Elastic IP Address (EIP): An EIP is a public IP address that you can purchase and hold as an independent resource.
NAT Gateway: NAT gateways translate network addresses.
Application Load Balancer (ALB): ALB is an Alibaba Cloud service that runs at the application layer and is optimized to balance traffic over HTTP, HTTPS, and Quick UDP Internet Connections (QUIC). ALB is highly elastic and can process large volumes of Layer 7 traffic on demand. ALB supports complex routing. ALB is deeply integrated with other cloud-native services and is designed to serve as a cloud-native Ingress gateway of Alibaba Cloud.
Network Load Balancer (NLB): NLB is a Layer 4 load balancing service intended for the Internet of Everything (IoE) era. NLB offers ultra-high performance and can automatically scale on demand. An NLB instance supports up to 100 million concurrent connections, which is ideal for services that require high concurrency.
Classic Load Balancer (CLB): CLB distributes inbound network traffic across multiple backend servers based on forwarding rules. CLB helps improve the performance and availability of your applications.
Cloud Enterprise Network (CEN): CEN is a high availability network that runs on the global private network of Alibaba Cloud. CEN uses transit routers to establish inter-region connections between VPCs to allow VPCs to communicate with data centers and establish flexible, reliable, and enterprise-class networks in the cloud.
VPN Gateway: VPN Gateway provides secure and reliable network connections that connect enterprise data centers, office networks, and Internet clients to Alibaba Cloud through encrypted and private tunnels.
Express Connect circuit: Express Connect circuits are cables or optical fibers that connect data centers. Express Connect circuits are typically deployed and maintained by Internet service providers (ISPs). Express Connect circuits are classified into dedicated Express Connect circuits and shared Express Connect circuits based on the deployment mode.
Express Connect: Express Connect is a networking service that connects data centers to Alibaba Cloud. You can use Express Connect to establish high-speed, reliable, and secure private connections between data centers and cloud networks. Express Connect help you improve network communication quality and security because data transmission over Express Connect is trustable and controllable.
Virtual border routers (VBRs): VBRs are an abstraction of Express Connect circuits that are isolated and virtualized by using the Layer 3 overlay and vSwitch technologies in the Software Defined Network (SDN) architecture. A VBR is deployed between the customer-premises equipment (CPE) and a VPC to exchange data between the VPC and data center.

Design principles

We recommend that you take into consideration the following principles:

Alert-driven O&M response mechanism

Event subscription mechanism: Configure alert rules that are triggered at the specified time to notify you of the potential system anomalies, performance issues, or security risks at the earliest opportunity.
Emergency response to high-severity alerts: Configure an emergency response mechanism for high-severity alerts that require specific plans and owners to fix the alert.
Periodic audit in the event center: Configure a periodic plan to audit the historical events in the event center. Event analysis helps you identify error trends and potential risks, and take measures in advance to prevent service interruptions.

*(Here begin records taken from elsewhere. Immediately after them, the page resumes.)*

(* ===== verification/LocksApply.v ===== *)
(** * [__posix_lock_file] on the locks of the request's owner *)

From stdpp Require Import list.
From Stdlib Require Import Sorting.Sorted.
From S2P Require Import Prelude Locks LocksFacts LocksReplace.

(** ** After the loop *)

Lemma chop_app rt e rest B : (rt = true -> rest <> []) -> chop rt e (rest ++ B) = chop rt e rest ++ B.
Proof. destruct rt, rest as [|r rest]; try done. intros H. by destruct (H eq_refl). Qed.

Lemma chop_woken_app rt rest B : (rt = true -> rest <> []) ->
  chop_woken rt (rest ++ B) = chop_woken rt rest.
Proof. destruct rt, rest as [|r rest]; try done. intros H. by destruct (H eq_refl). Qed.

Definition inserted_lock (w : walk) : list file_lock :=
  if w_added w then [] else [locks_copy_lock (w_request w)].

(** The tail of the function when nothing fails and no lock is split. *)
Lemma finish_go w rest rt nf2 done wl :
  (rt = true -> w_left w <> Some (length (w_done w))) ->
  w_added w = true \/ fl_type (w_request w) <> F_UNLCK /\ w_new_fl w = true ->
  (rt = true -> rest <> []) -> cut_left w (fl_start (w_request w) - 1) = (done, wl) ->
  finish_locks w rest rt nf2
  = LockResult 0 (done ++ inserted_lock w ++ chop rt (fl_end (w_request w)) rest)
      (w_woken w ++ chop_woken rt rest ++ wl) (w_caller w) None.
Proof.
  intros Hs Ha Hr Hcut. unfold finish_locks, inserted_lock. rewrite Hcut.
  assert (Hsame : rt && bool_decide (w_left w = Some (length (w_done w))) = false).
  { destruct rt; [|done]. by apply bool_decide_eq_false, Hs. }
  rewrite Hsame. cbn [andb].
  assert (H1 : negb (w_added w) && (fl_type (w_request w) =? F_UNLCK) = false).
  { destruct Ha as [->|[? _]]; [done|]. rewrite (proj2 (Z.eqb_neq _ _)) by done. apply andb_false_r. }
  assert (H2 : negb (w_added w) && negb (w_new_fl w) = false).
  { destruct Ha as [->|[_ ->]]; [done|]. apply andb_false_r. }
  rewrite H1, H2. destruct rt; [|done]. destruct rest as [|r rest]; [by destruct (Hr eq_refl)|done].
Qed.

Lemma cut_left_none w e : w_left w = None -> cut_left w e = (w_done w, []).
Proof. unfold cut_left. by intros ->. Qed.

Lemma cut_left_some w c P L D : w_left w = Some (length P) -> w_done w = P ++ L :: D ->
  cut_left w (fl_start c - 1) = (P ++ cut_at c L :: D, fl_block L).
Proof. unfold cut_left. intros -> ->. by rewrite alter_mid, lookup_mid. Qed.

(** [left] is [right]: the lock is split, or there is no memory for it. *)
Lemma finish_split P c ad r rest nf nf2 :
  ad = negb (negb (fl_type c =? F_UNLCK)) ->
  let w := Walk P c None ad (Some (length P)) nf [] in
  finish_locks w (r :: rest) true nf2
  = if negb nf2 || negb (ad || nf) then LockResult (- ENOLCK) (P ++ r :: rest) [] c None
    else LockResult 0 (P ++ cut_at c r :: inserted_lock w ++ chop true (fl_end c) (r :: rest))
           (fl_block r) c None.
Proof.
  intros Had w. unfold finish_locks. subst w. cbn [w_left w_done w_added w_new_fl w_woken w_caller].
  rewrite bool_decide_eq_true_2 by done. unfold w_request, inserted_lock. cbn. rewrite Had.
  destruct nf2, (fl_type c =? F_UNLCK), nf; done.
Qed.

(** ** The locks below the range *)

Definition skipped (c fl : file_lock) : Prop :=
  if fl_type c =? fl_type fl then fl_end fl < fl_start c - 1 else fl_end fl < fl_start c.

Global Instance skipped_dec c fl : Decision (skipped c fl).
Proof. unfold skipped. destruct (_ =? _); apply _. Defined.

Lemma skipped_below c fl : skipped c fl -> fl_end fl < fl_start c.
Proof. unfold skipped. destruct (_ =? _); lia. Qed.

Lemma skip_prefix c G : exists S M, G = S ++ M /\ Forall (skipped c) S
  /\ match M with [] => True | fl :: _ => ~ skipped c fl end.
Proof.
  induction G as [|fl G (S & M & -> & HS & HM)]; [by exists [], []|].
  destruct (decide (skipped c fl)); [|by exists [], (fl :: S ++ M)].
  exists (fl :: S), M. split_and!; [done|by constructor|done].
Qed.

Lemma skip_walk o c P nf S M : fl_owner c = o -> Forall (own o) S -> Forall (skipped c) S ->
  own_locks (Walk P c None false None nf []) (S ++ M)
  = own_locks (Walk (P ++ S) c None false None nf []) M.
Proof.
  intros Ho HS Hsk. revert P. induction S as [|fl S IH]; intros P; [by rewrite app_nil_r|].
  apply Forall_cons in HS as [[_ Hfl] HS]. apply Forall_cons in Hsk as [Hk Hsk].
  cbn [own_locks app]. unfold w_request, posix_same_owner. cbn [w_at w_caller].
  rewrite Ho, Hfl, Z.eqb_refl. cbn [negb]. unfold skipped in Hk.
  assert (Hnext : own_locks (next_lock (Walk P c None false None nf []) fl) (S ++ M)
    = own_locks (Walk (P ++ fl :: S) c None false None nf []) M).
  { unfold next_lock. cbn. rewrite IH by done. by rewrite <- app_assoc. }
  destruct (fl_type c =? fl_type fl); rewrite (proj2 (Z.ltb_lt _ _)) by done; exact Hnext.
Qed.

(** ** The result *)

(** The request does not run into the end of the loop at a replaced lock:
    behind a lock of another type inside the range, another lock meets the
    range only if a lock of the request's type touched it before. *)
Definition untrapped (c : file_lock) (G : list file_lock) : Prop :=
  fl_type c = F_UNLCK \/
  forall fl1 fl2, fl1 ∈ G -> fl2 ∈ G -> fl_type fl1 <> fl_type c ->
    fl_start c <= fl_start fl1 -> fl_end fl1 <= fl_end c ->
    precedes fl1 fl2 -> fl_start fl2 <= fl_end c ->
    exists fl0, fl0 ∈ G /\ fl_type fl0 = fl_type c /\ fl_start c - 1 <= fl_end fl0 /\ precedes fl0 fl1.

(** What the call did to the owner's locks [G]. *)
Inductive applied (o : Z) (c : file_lock) (nf nf2 : bool) (G : list file_lock)
    : Z -> list file_lock -> list file_lock -> Prop :=
  | applied_ok G' wk : replaced o c G G' wk -> applied o c nf nf2 G 0 G' wk
  | applied_trapped G' wk : ~ untrapped c G -> Forall (own o) G' ->
      (forall x, held G' o x = if covers_at c x then wanted c else held G o x) ->
      applied o c nf nf2 G 0 G' wk
  | applied_nothing : fl_type c = F_UNLCK -> has_flag c FL_EXISTS = true ->
      (forall x, covers_at c x = true -> held G o x = None) -> applied o c nf nf2 G (- ENOENT) G []
  | applied_nomem : fl_type c <> F_UNLCK \/ 0 < fl_start c -> nf && nf2 = false ->
      applied o c nf nf2 G (- ENOLCK) G [].

Definition end_result (nf2 : bool) (e : walk_end) : lock_result :=
  match e with
  | NoLuck w rest => LockResult (- ENOLCK) (w_done w ++ rest) (w_woken w) (w_caller w) None
  | Stopped w rest rt => finish_locks w rest rt nf2
  end.

(** [e] is an outcome of the loop over [G], with [A] before and [B] behind. *)
Definition good_end (o : Z) (c : file_lock) (nf nf2 : bool) (A G B : list file_lock) (e : walk_end)
    : Prop :=
  exists err G' wk c', end_result nf2 (add_rest B e) = LockResult err (A ++ G' ++ B) wk c' None
    /\ applied o c nf nf2 G err G' wk.

Lemma group_from o R T : group o (R :: T) -> Forall (fun fl => fl_start R <= fl_start fl) (R :: T).
Proof.
  intros (_ & Hv & Hp & _)%group_cons. pose proof (vl_range _ Hv). apply Forall_cons.
  split; [lia|]. eapply Forall_impl; [exact Hp|]. unfold precedes. intros; lia.
Qed.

Troubleshooting mechanism for high-severity risks

We recommend that you perform periodic network inspections to identify and fix potential risks. You can build a network O&M system to monitor the network status and quickly respond to risks that may compromise network performance and security.

Observation-oriented network optimization mechanism

Make sure that traffic analysis remains enabled so that the system can continuously monitor and analyze network metrics such as the throughput, packet loss rate, latency, and user distribution. Such metrics help O&M engineers optimize the service architecture based on traffic status.
Use topology generators to help O&M engineers track the network status in real time and optimize the network structure.
Use network insight providers to monitor Internet status and detect network issues so that you can optimize Internet management.

Key design

Use alerts to detect and locate errors

Configure alert rules

Alert rules for system events

System events: System events include the failure events and O&M events of various cloud services. If you subscribe to system events, alert notifications are sent to you or a specified third-party system as soon as an event is triggered. You must configure the subscription scope of system events, including services, event types, event names, event levels, application groups, event content, and event resources.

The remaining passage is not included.